A unified querying process across cloud providers
Having the same data warehouse platform that spans multiple cloud providers already brings benefits to the querying process, but BigQuery Omni can also execute cross-cloud joins — a game changer in Log Analytics. Before BigQuery Omni, combining log data from different cloud providers was a challenge. Due to the volume of data, sending the raw data to a single master cloud provider generates significant egress costs, on the other hand pre-processing and filtering it reduces your ability to perform analytics on it. With cross-cloud joins, you can run a single query across multiple clouds and analyze its results.
Helps to Reduce TCO
The final and probably the most important benefit from this architecture is it helps to reduce the total cost of ownership (TCO). This can be measure in three ways:
-
Reduced engineering resources: Removing Apache Spark from this process brings two benefits. First, there’s no need for a software engineer to work on and maintain Spark code. Second, the deployment process is faster and can be executed by the log analytics team using standard SQL queries. As a PaaS with a shared responsibility model, BigQuery and BigQuery Omni extend that model to data in AWS and Azure.
-
Reduced compute resources: Apache Spark may not always offer the most cost-effective environment. An Apache Spark solution comprises multiple layers: the virtual machine (VM), the Apache Spark platform, and the application itself. In contrast, BigQuery utilizes slots (virtual CPUs, not VMs) and an export query that is converted into C-compiled code during the export process can result in faster performance for this specific task when compared to Apache Spark.
-
Reduced egress costs: BigQuery Omni allows you to process data in-situ and egress only results through cross-cloud joins, avoiding the need to move raw data between cloud providers to have a consolidated view of the data.
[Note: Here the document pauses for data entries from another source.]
Lemma generate_frames_restarts_at_end_of_media_witness :
  ∃ w : pipeline,
    generate_frames (Some [sample_frame 0; sample_frame 1]) sample_imencode
      [Qc_of_Z 1; Qc_of_Z 2; Qc_of_Z 3; Qc_of_Z 4; Qc_of_Z 5; Qc_of_Z 6]
      (init "static/videos/traffic.mp4" 0%Qc None) traffic_light.init
    = (mjoin (replicate 2
                (omap (chunk_of (init "static/videos/traffic.mp4" 0%Qc None)
                         sample_imencode)
                      [sample_frame 0; sample_frame 1])),
       Running w)
    ∧ position w = 0%nat.
Proof.
  apply (proj1 (proj2 (proj2 generate_frames_restarts_at_end_of_media))
           [sample_frame 0; sample_frame 1] sample_imencode
           [Qc_of_Z 1; Qc_of_Z 2; Qc_of_Z 3; Qc_of_Z 4; Qc_of_Z 5; Qc_of_Z 6]
           (init "static/videos/traffic.mp4" 0%Qc None)
           traffic_light.init 2%nat).
  - intros f _. eexists. reflexivity.
  - reflexivity.
Defined.

(** Six passes over a two-frame file: frames 0 and 1, the rewind, frames 0
    and 1 again, the rewind. *)
Example generate_frames_two_rounds :
  fst (generate_frames (Some [sample_frame 0; sample_frame 1]) sample_imencode
         [Qc_of_Z 1; Qc_of_Z 2; Qc_of_Z 3; Qc_of_Z 4; Qc_of_Z 5; Qc_of_Z 6]
         (init "static/videos/traffic.mp4" 0%Qc None) traffic_light.init)
  = replicate 4 (chunk_of_bytes "jpeg").
Proof. vm_compute. reflexivity. Qed.

(** A file that opens but holds no frame: the loop keeps rewinding and
    yields nothing. *)
Example generate_frames_empty_file :
  fst (generate_frames (Some []) sample_imencode [Qc_of_Z 1; Qc_of_Z 2; Qc_of_Z 3]
         (init "static/videos/traffic.mp4" 0%Qc None) traffic_light.init)
  = [].
Proof. vm_compute. reflexivity. Qed.

End frame_sequence_run.

(** ** More on the controller *)

Section controller_more.
Import traffic_light.

Lemma py_min_mono (x y hi : Qc) : (x ≤ y)%Qc -> (py_min x hi ≤ py_min y hi)%Qc.
Proof.
  intros Hxy. unfold py_min.
  destruct (decide (hi < x)%Qc) as [Hx|Hx]; destruct (decide (hi < y)%Qc) as [Hy|Hy].
  - apply Qcle_refl.
  - exfalso. apply Hy. by apply Qclt_le_trans with x.
  - by apply Qcnot_lt_le.
  - exact Hxy.
Qed.

Lemma py_max_mono (lo x y : Qc) : (x ≤ y)%Qc -> (py_max lo x ≤ py_max lo y)%Qc.
Proof.
  intros Hxy. unfold py_max.
  destruct (decide (lo < x)%Qc) as [Hx|Hx]; destruct (decide (lo < y)%Qc) as [Hy|Hy].
  - exact Hxy.
  - exfalso. apply Hy. by apply Qclt_le_trans with x.
  - by apply Qclt_le_weak.
  - apply Qcle_refl.
Qed.

Lemma calculated_duration_mono (base : Qc) (c1 c2 : Z) :
  c1 ≤ c2 ->
  (base + Qc_of_Z c1 * half ≤ base + Qc_of_Z c2 * half)%Qc.
Proof.
  intros Hle. apply Qcplus_le_mono_l. apply Qcmult_le_compat_r.
  - exact (proj1 (Z2Qc_inj_le c1 c2) Hle).
  - discriminate.
Qed.

(** What an update that returns has stored. *)
Lemma update_logic_Some_inv (self s : TrafficLightController)
    (data : gmap string pyval) :
  update_logic_with_analysis self data = Some s ->
  ∃ c : Z,
    as_number (dict_get data "vehicle_count" (PyInt 0)) = Some c
    ∧ Z.abs c < float_overflow
    ∧ s = {| state := state self;
             green_light_base_duration := green_light_base_duration self;
             green_light_max_duration := green_light_max_duration self;
             current_green_duration :=
               py_max (green_light_base_duration self)
                 (py_min (green_light_base_duration self + Qc_of_Z c * half)%Qc
                         (green_light_max_duration self)) |}.
Proof.
  unfold update_logic_with_analysis.
  destruct (as_number _) as [c|]; [|discriminate].
  destruct (int_to_float c) as [count|] eqn:Hfloat; [|discriminate].
  apply int_to_float_Some in Hfloat as [-> Hc].
  intros [= <-]. by exists c.
Qed.
(** The first segment of an iteration types nothing, and a sleep it
    enters carries the secret resolved at its start, which is non-empty. *)
Lemma loopTask_footprint (w : world) :
  footprint (λ e, is_credential_replay e = false)
    (λ v, ∃ secret ms mouseIds keyboardIds dryRun,
       trim <$> secretStorage w = Some secret ∧ secret ≠ []
       ∧ v = (ms, AfterLockedHold secret mouseIds keyboardIds dryRun))
    w (loopTask w).2.
Proof.
  unfold loopTask. apply keeps_from; [apply footprint_refl|].
  apply keeps_bind; [apply keeps_gets | intros running].
  destruct (trim <$> secretStorage w) as [[|c secret]|] eqn:E;
    [apply keeps_ret| |apply keeps_ret].
  keeps_split ltac:(footprint_write
    ltac:(reflexivity)
    ltac:(eexists _, _, _, _, _; split; [reflexivity | split; [done | reflexivity]])).
  all: apply stop_footprint; intros [] He; try done; destruct m; done.
Qed.

Lemma resume_locked_footprint (w : world) secret mouseIds keyboardIds dryRun :
  footprint (λ e, is_credential_replay e = false ∨ replay_of secret e)
    (λ v, ∃ ms, v = (ms, AfterUnlockedHold mouseIds keyboardIds dryRun))
    w (resume (AfterLockedHold secret mouseIds keyboardIds dryRun) w).2.
Proof.
  assert (H : keeps (footprint (λ e, is_credential_replay e = false ∨ replay_of secret e)
                       (λ v, ∃ ms, v = (ms, AfterUnlockedHold mouseIds keyboardIds dryRun)) w)
                (resume (AfterLockedHold secret mouseIds keyboardIds dryRun))).
  { unfold resume. keeps_split ltac:(footprint_write
      ltac:(solve
        [ left; reflexivity
        | right; exists [u "type"; secret]; split; [by left | (by left) || (by right)]
        | right; exists [u "key"; u "Return"]; split; [by right | (by left) || (by right)] ])
      ltac:(by eexists)). }
  apply H, footprint_refl.
Qed.
(** * WDSPWrapper: the chunked streaming adapter around WDSP EMNR / ANR

    A shallow embedding of [ThirdParty/wdsp/WDSPWrapper.c].  The C code
    works on a heap (handle structs, the complex IQ scratch buffer, the
    caller's float buffer, the opaque engine objects); it is modelled by a
    state-and-error monad over an explicit store.  The two noise-reduction
    engines are external: they are taken as an interface ([Engines]).  The
    global [ch] table of the file is never read or written by the wrapper
    and has no counterpart here. *)

From Stdlib Require Import ZArith List Lia.
From stdpp Require Import base option list gmap.

Local Open Scope Z_scope.

(** ** Sample representations

    [float] and [double] are the C types; [to_double] is the cast
    [(double)x], [to_float] the cast [(float)y], and [dlit m e] is the
    [double] literal [m * 10^e] (so [0.0] is [dlit 0 0] and [6.25e-10] is
    [dlit 625 (-12)]). *)
Class Samples := {
  float : Type;
  double : Type;
  to_double : float -> double;
  to_float : double -> float;
  dlit : Z -> Z -> double
}.

(** [0.0], which is also what [calloc] leaves in a [double] cell. *)
Definition dzero `{Samples} : double := dlit 0 0.

(** ** C [int] arithmetic, with the 32-bit wrap-around written out *)
Definition INT_MIN : Z := - 2 ^ 31.
Definition INT_MAX : Z := 2 ^ 31 - 1.
Definition is_int (z : Z) : Prop := INT_MIN <= z <= INT_MAX.
Definition wrap32 (z : Z) : Z := (z + 2 ^ 31) mod 2 ^ 32 - 2 ^ 31.
Definition int_add (a b : Z) : Z := wrap32 (a + b).
Definition int_sub (a b : Z) : Z := wrap32 (a - b).
Definition int_mul (a b : Z) : Z := wrap32 (a * b).
Definition int_div (a b : Z) : Z := wrap32 (Z.quot a b).

(** ** Pointers and variants *)
Definition loc := positive.
Definition ptr := option loc.
Abbreviation NULL := (@None loc).

Inductive variant := EMNR | ANR.

#[global] Instance variant_eq_dec : EqDecision variant.
Proof. solve_decision. Defined.

(** ** The external engines

    Arguments of [create_emnr] and [create_anr] other than the two buffer
    pointers. *)
Record emnr_args `{Samples} := {
  emnr_run : Z; emnr_position : Z; emnr_size : Z;
  emnr_fsize : Z; emnr_ovrlp : Z; emnr_rate : Z; emnr_wintype : Z;
  emnr_gain : double; emnr_gain_method : Z; emnr_npe_method : Z;
  emnr_ae_run : Z
}.
(** * magician.c: the card store behind /proc/magician and /dev/magician

    A shallow embedding of the file-operation handlers of [magician.c]
    (a Linux character device plus a procfs entry sharing one static
    buffer) and the properties of its behavioural description.

    Conventions.
    - [size_t] and [unsigned long] are 64-bit unsigned integers, [ssize_t]
      and [loff_t] 64-bit signed ones (LP64); values are in [Z], the
      conversions between the two are written out ([to_ssize_t],
      [to_loff_t]).
    - Globals of the module ([card], [card_size], [already_open]) are the
      fields of the record [magician]; handlers take the record and
      return the new one when they assign a global.
    - [loff_t *offset] is passed in and returned.
    - A user-space buffer is the list of bytes addressable from the
      pointer the handler receives; touching what lies past its end
      faults.
    - [pr_info]/[pr_alert] only log and are left out.
    - For [magician_init] and [magician_exit] the kernel's side is a record
      of what is registered for the module; what the kernel answers to
      each registration is an argument. *)

From Stdlib Require Import ZArith Lia.
From Stdlib Require Import Strings.Byte Strings.String.
From stdpp Require Import base numbers list.
(** * Sky model catalogs: the parser of [beam_errors/sources.py]

    A shallow embedding of the classes [Source], [Patch] and [Skymodel]:
    the sexagesimal coordinate parsers, the two spectral-index brightness
    models and the two-phase catalog reader (header line, then data rows).

    Conventions of the embedding:
    - a Python [str] is a [string]: one [ascii] per character, which stands
      for the code point of that number (the texts are those of code points
      below 256); the text of the file is taken after the translation of its
      line ends to line feeds, as a file opened in text mode gives it;
    - a Python [float] is a primitive binary64 [float]; [float(s)] rounds
      the decimal literal to nearest-even by exact integer arithmetic;
    - a Python [int] is a [Z]; [int(s)] is the one of CPython 3.11, with
      its default limit of 4300 digits;
    - an exception is a value of [exn]; code that can raise returns a
      [result], and [try]/[except] is [try_except];
    - a [dict] keyed by strings is a [gmap string _];
    - the platform's [pow] and [log10] are taken as parameters, behind the
      exact cases that C99 Annex F fixes. *)

From Stdlib Require Import ZArith String Ascii List Bool Lia Floats.
From stdpp Require Import base option gmap strings.
Import ListNotations.

Local Open Scope string_scope.
Local Open Scope Z_scope.

(** ** Exceptions and results *)

Inductive exn_kind : Set :=
| ValueError | KeyError | IndexError | TypeError
| ZeroDivisionError | OverflowError.

(** [Builtin k] is raised by the interpreter or a library (its text is not
    modelled); [Raised k msg] is a [raise] statement of the source. *)
Inductive exn : Set :=
| Builtin (k : exn_kind)
| Raised (k : exn_kind) (msg : string).

Definition kind_of (e : exn) : exn_kind :=
  match e with Builtin k => k | Raised k _ => k end.

#[global] Instance exn_kind_eq_dec : EqDecision exn_kind.
Proof. solve_decision. Defined.

Inductive result (A : Type) : Type :=
| Ok (a : A)
| Raise (e : exn).
Arguments Ok {A} a.
Arguments Raise {A} e.

Definition bind {A B} (r : result A) (k : A -> result B) : result B :=
  match r with Ok a => k a | Raise e => Raise e end.

Notation "x <- r ;; k" := (bind r (fun x => k))
  (at level 100, r at next level, right associativity,
   format "'[v' x  <-  r  ;;  '/' k ']'").

(** [try: r except k: handler]. *)
Definition try_except {A} (r : result A) (k : exn_kind) (handler : result A)
  : result A :=
  match r with
  | Ok a => Ok a
  | Raise e => if decide (kind_of e = k) then handler else Raise e
  end.

Definition succeeds {A} (r : result A) : bool :=
  match r with Ok _ => true | Raise _ => false end.

Definition raises {A} (r : result A) (k : exn_kind) : Prop :=
  exists e, r = Raise e /\ kind_of e = k.

(** ** Python built-ins on strings and lists *)

Module Py.

Definition mem_char (c : ascii) (chars : string) : bool :=
  existsb (Ascii.eqb c) (list_ascii_of_string chars).

(** [s.lstrip(chars)], [s.rstrip(chars)], [s.strip(chars)] *)
Fixpoint lstrip (chars s : string) : string :=
  match s with
  | EmptyString => EmptyString
  | String c r => if mem_char c chars then lstrip chars r else s
  end.

Fixpoint rstrip (chars s : string) : string :=
  match s with
  | EmptyString => EmptyString
  | String c r =>
      match rstrip chars r with
      | EmptyString => if mem_char c chars then EmptyString else String c EmptyString
      | r' => String c r'
      end
  end.

Definition strip (chars s : string) : string := rstrip chars (lstrip chars s).

(** [s.split(sep)] for a one-character separator: never the empty list. *)
Fixpoint split (sep : ascii) (s : string) : list string :=
  match s with
  | EmptyString => [EmptyString]
  | String c r =>
      if Ascii.eqb c sep then EmptyString :: split sep r
      else match split sep r with
           | h :: t => String c h :: t
           | [] => [String c EmptyString]
           end
  end.

(** [s.replace(c, "")] for a one-character [c] *)
Fixpoint remove_char (c : ascii) (s : string) : string :=
  match s with
  | EmptyString => EmptyString
  | String d r => if Ascii.eqb d c then remove_char c r else String d (remove_char c r)
  end.

(** The characters that [lower] changes: [A] to [Z], and the capital
    letters of code points 192 to 222 (215, the multiplication sign, is
    none); each has its small letter 32 places further. *)
Definition is_upper (c : ascii) : bool :=
  let n := nat_of_ascii c in
  ((65 <=? n)%nat && (n <=? 90)%nat)
  || ((192 <=? n)%nat && (n <=? 222)%nat && negb (n =? 215)%nat).

Definition lower_char (c : ascii) : ascii :=
  if is_upper c then ascii_of_nat (nat_of_ascii c + 32) else c.

(** [s.lower()] *)
Fixpoint lower (s : string) : string :=
  match s with
  | EmptyString => EmptyString
  | String c r => String (lower_char c) (lower r)
  end.

(** [s.startswith(p)] *)
Definition startswith (s p : string) : bool := String.prefix p s.

(** [needle in hay] *)
Fixpoint contains (needle hay : string) : bool :=
  String.prefix needle hay ||
  match hay with
  | EmptyString => false
  | String _ r => contains needle r
  end.

(** [c.isdigit()]: the ten decimal digits, and the superscript digits of
    code points 178, 179 and 185. *)
Definition isdigit (c : ascii) : bool :=
  let n := nat_of_ascii c in
  ((48 <=? n)%nat && (n <=? 57)%nat)
  || (n =? 178)%nat || (n =? 179)%nat || (n =? 185)%nat.

(** [c.isspace()] *)
Definition isspace (c : ascii) : bool :=
  let n := nat_of_ascii c in
  (n =? 32)%nat || ((9 <=? n)%nat && (n <=? 13)%nat)
  || ((28 <=? n)%nat && (n <=? 31)%nat)
  || (n =? 133)%nat || (n =? 160)%nat.

(** ["".join(c for c in s if keep(c))] *)
Fixpoint filter_chars (keep : ascii -> bool) (s : string) : string :=
  match s with
  | EmptyString => EmptyString
  | String c r => if keep c then String c (filter_chars keep r) else filter_chars keep r
  end.

(** [sep.join(l)] *)
Definition join (sep : string) (l : list string) : string := String.concat sep l.

(** [l[i]] for an integer [i]: negative indices count from the end. *)
Definition index {A} (l : list A) (i : Z) : result A :=
  let n := Z.of_nat (length l) in
  let j := if i <? 0 then i + n else i in
  if (0 <=? j) && (j <? n) then
    match nth_error l (Z.to_nat j) with
    | Some a => Ok a
    | None => Raise (Builtin IndexError)
    end
  else Raise (Builtin IndexError).

(** [l.index(x)] *)
Fixpoint list_index (x : string) (l : list string) : result Z :=
  match l with
  | [] => Raise (Builtin ValueError)
  | y :: r => if String.eqb y x then Ok 0
              else (i <- list_index x r ;; Ok (i + 1))
  end.

End Py.

(** ** Numbers: [int(s)], [float(s)] and the arithmetic of Python floats *)

Module Num.

(** Whitespace removed by [int] and [float] around their argument: the
    six whitespace characters of C, and the two whitespace characters
    beyond code point 127 (133 and 160), which both functions first turn
    into a space. The separators of code points 28 to 31 are not removed. *)
Definition is_space (c : ascii) : bool :=
  let n := nat_of_ascii c in
  (n =? 32)%nat || ((9 <=? n)%nat && (n <=? 13)%nat)
  || (n =? 133)%nat || (n =? 160)%nat.

(** The digits of a number: [0] to [9] and no other character. *)
Definition is_decimal (c : ascii) : bool :=
  let n := nat_of_ascii c in (48 <=? n)%nat && (n <=? 57)%nat.

Fixpoint lstrip_space (s : string) : string :=
  match s with
  | EmptyString => EmptyString
  | String c r => if is_space c then lstrip_space r else s
  end.

Fixpoint rstrip_space (s : string) : string :=
  match s with
  | EmptyString => EmptyString
  | String c r =>
      match rstrip_space r with
      | EmptyString => if is_space c then EmptyString else String c EmptyString
      | r' => String c r'
      end
  end.

Definition strip_space (s : string) : string := rstrip_space (lstrip_space s).

Definition digit_value (c : ascii) : Z := Z.of_nat (nat_of_ascii c) - 48.

(** A digit part: decimal digits, single underscores allowed between two
    digits. The digits are returned most significant first. *)
Fixpoint digitpart (s : string) : option (list Z) :=
  match s with
  | EmptyString => None
  | String c r =>
      if is_decimal c then
        match r with
        | EmptyString => Some [digit_value c]
        | String "_" r' =>
            match r' with
            | String c' _ =>
                if is_decimal c' then cons (digit_value c) <$> digitpart r' else None
            | EmptyString => None
            end
        | _ => cons (digit_value c) <$> digitpart r
        end
      else None
  end.

Definition digits_value (ds : list Z) : Z :=
  fold_left (fun acc d => 10 * acc + d) ds 0.

(** A leading sign: [(negative, rest)]. *)
Definition split_sign (s : string) : bool * string :=
  match s with
  | String "-" r => (true, r)
  | String "+" r => (false, r)
  | _ => (false, s)
  end.

(** The most digits that [int] converts ([sys.get_int_max_str_digits()]). *)
Definition max_str_digits : Z := 4300.

(** [int(s)] in base 10 *)
Definition int_of_string (s : string) : result Z :=
  let (neg, body) := split_sign (strip_space s) in
  match digitpart body with
  | Some ds =>
      if max_str_digits <? Z.of_nat (length ds) then Raise (Builtin ValueError)
      else Ok (if neg then - digits_value ds else digits_value ds)
  | None => Raise (Builtin ValueError)
  end.

(** *** Correctly rounded conversions to binary64 *)

Definition is_inf (f : float) : bool := PrimFloat.is_infinity f.

Definition signed_zero (neg : bool) : float :=
  if neg then PrimFloat.neg_zero else PrimFloat.zero.

Definition signed_inf (neg : bool) : float :=
  if neg then PrimFloat.neg_infinity else PrimFloat.infinity.

(** The binary64 nearest to [m / d] (ties to even), for [m, d > 0]. *)
Definition round_quotient (neg : bool) (m d : positive) : float :=
  SF2Prim (SFdiv prec emax (S754_finite neg m 0) (S754_finite false d 0)).

(** The binary64 nearest to the integer [z]. *)
Definition round_Z (z : Z) : float :=
  SF2Prim (binary_normalize prec emax z 0 false).

(** The binary64 nearest to [(-1)^neg * m * 10^e10], where [m] has at most
    [len] decimal digits. Literals beyond the range of the format go to an
    infinity or a zero without building the power of ten. *)
Definition round_decimal (neg : bool) (m : Z) (len : Z) (e10 : Z) : float :=
  match m with
  | Zpos p =>
      if 310 <? e10 then signed_inf neg
      else if e10 + len <? -330 then signed_zero neg
      else if 0 <=? e10 then round_Z (if neg then - (m * 10 ^ e10) else m * 10 ^ e10)
      else round_quotient neg p (Z.to_pos (10 ^ (- e10)))
  | _ => signed_zero neg
  end.

(** The exponent part after [e]: an optional sign and a digit part. *)
Definition exponent_of_string (s : string) : option Z :=
  let (neg, body) := split_sign s in
  ds ← digitpart body; Some (if neg then - digits_value ds else digits_value ds).

(** The mantissa part: [D], [D.], [D.D] or [.D]; integer digits and
    fraction digits. *)
Definition mantissa_of_string (s : string) : option (list Z * list Z) :=
  match Py.split "." s with
  | [a] => ds ← digitpart a; Some (ds, [])
  | [a; b] =>
      match a, b with
      | EmptyString, EmptyString => None
      | EmptyString, _ => fs ← digitpart b; Some ([], fs)
      | _, EmptyString => ds ← digitpart a; Some (ds, [])
      | _, _ => ds ← digitpart a; fs ← digitpart b; Some (ds, fs)
      end
  | _ => None
  end.

Definition finite_of_string (neg : bool) (s : string) : option float :=
  match Py.split "e" (Py.lower s) with
  | [m] =>
      '(ds, fs) ← mantissa_of_string m;
      Some (round_decimal neg (digits_value (ds ++ fs))
              (Z.of_nat (length (ds ++ fs))) (- Z.of_nat (length fs)))
  | [m; x] =>
      '(ds, fs) ← mantissa_of_string m;
      e ← exponent_of_string x;
      Some (round_decimal neg (digits_value (ds ++ fs))
              (Z.of_nat (length (ds ++ fs))) (e - Z.of_nat (length fs)))
  | _ => None
  end.

(** [float(s)] *)
Definition float_of_string (s : string) : result float :=
  let (neg, body) := split_sign (strip_space s) in
  let low := Py.lower body in
  if String.eqb low "inf" || String.eqb low "infinity" then Ok (signed_inf neg)
  else if String.eqb low "nan" then Ok PrimFloat.nan
  else match finite_of_string neg body with
       | Some f => Ok f
       | None => Raise (Builtin ValueError)
       end.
How should you use BigQuery in this environment?
BigQuery offers a choice of two compute pricing models for running queries:
-
On-demand pricing (per TiB) - With this pricing model, you are charged for the number of bytes processed by each query, and the first 1 TiB of query data processed per month is free. As log analytics tasks consume a large volume of data, we do not recommend using this model.
-
Capacity pricing (per slot-hour) - With this pricing model, you are instead charged for compute capacity used to run queries, measured in slots (virtual CPUs) over time. This model takes advantage of BigQuery editions. You can use the BigQuery autoscaler or purchase slot commitments, which are dedicated capacity always available for your workloads, at a lower price than on-demand.
We executed an empirical test and allocated 100 slots (baseline 0, max slots 100) to a project focused on export log JSONL data into a compressed Parquet format. With this setup, BigQuery was able to process 1PB of data per day without consuming all 100 slots.
In this blog post, we presented an architecture aiming to support the TCO reduction of Log Analytics workloads in a multi-cloud environment, by replacing Apache Spark applications by SQL queries running on BigQuery Omni. This approach helps to reduce engineering, compute and egress costs, while at the same time minimizing overall DevOps complexity, which can bring value to your unique data environment.